Activity:
Please return every line from the entries that has the string "with" in it.

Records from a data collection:

Definition decode_index_catalog (bytes : list byte) : PgWireResult IndexCatalog :=
  v ← decode_value "index" bytes;
  id ← u32_field v "index_id";
  database_id ← u32_field v "database_id";
  schema_id ← u32_field v "schema_id";
  table_id ← u32_field v "table_id";
  schema_name ← str_field v "schema_name";
  table_name ← str_field v "table_name";
  index_name ← str_field v "index_name";
  column_name ← str_field v "column_name";
  column_names ← (match get "column_names" v ≫= as_array with
                  | Some items => string_items "catalog column_names is" items
                  | None =>
                      Ok (match get "column_name" v ≫= as_str with Some name => [name] | None => [] end)
                  end);
  Ok {| ix_id := id; ix_database_id := database_id; ix_schema_id := schema_id; ix_table_id := table_id;
        ix_schema_name := schema_name; ix_table_name := table_name; ix_name := index_name;
        ix_column_name := column_name; ix_column_names := column_names;
        ix_unique := bool_or v "unique" false |}.

(** *** Tables *)

Definition column_value (c : ColumnSchema) : Value :=
  json [("column_id", JNumber (column_id c)); ("name", JString (col_name c));
        ("data_type", JString (to_str (data_type c))); ("primary_key", JBool (primary_key_col c));
        ("nullable", JBool (nullable c)); ("default", json_option (col_default c));
        ("on_update", json_option (on_update c)); ("character_set", json_option (character_set c));
        ("collation", json_option (collation c))]%string.
Definition check_value (c : CheckConstraintSchema) : Value :=
  json [("name", JString (check_name c)); ("expr", JString (check_expr c))]%string.
Definition unique_value (c : UniqueConstraintSchema) : Value :=
  json [("name", JString (uniq_name c)); ("columns", json_strings (uniq_columns c));
        ("primary_key", JBool (uniq_primary_key c))]%string.
Definition foreign_key_value (c : ForeignKeyConstraintSchema) : Value :=
  json [("name", JString (fk_name c)); ("columns", json_strings (fk_columns c));
        ("foreign_table", JString (foreign_table c));
        ("referred_columns", json_strings (referred_columns c))]%string.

Answer to this problem:
  column_names ← (match get "column_names" v ≫= as_array with
                      Ok (match get "column_name" v ≫= as_str with Some name => [name] | None => [] end)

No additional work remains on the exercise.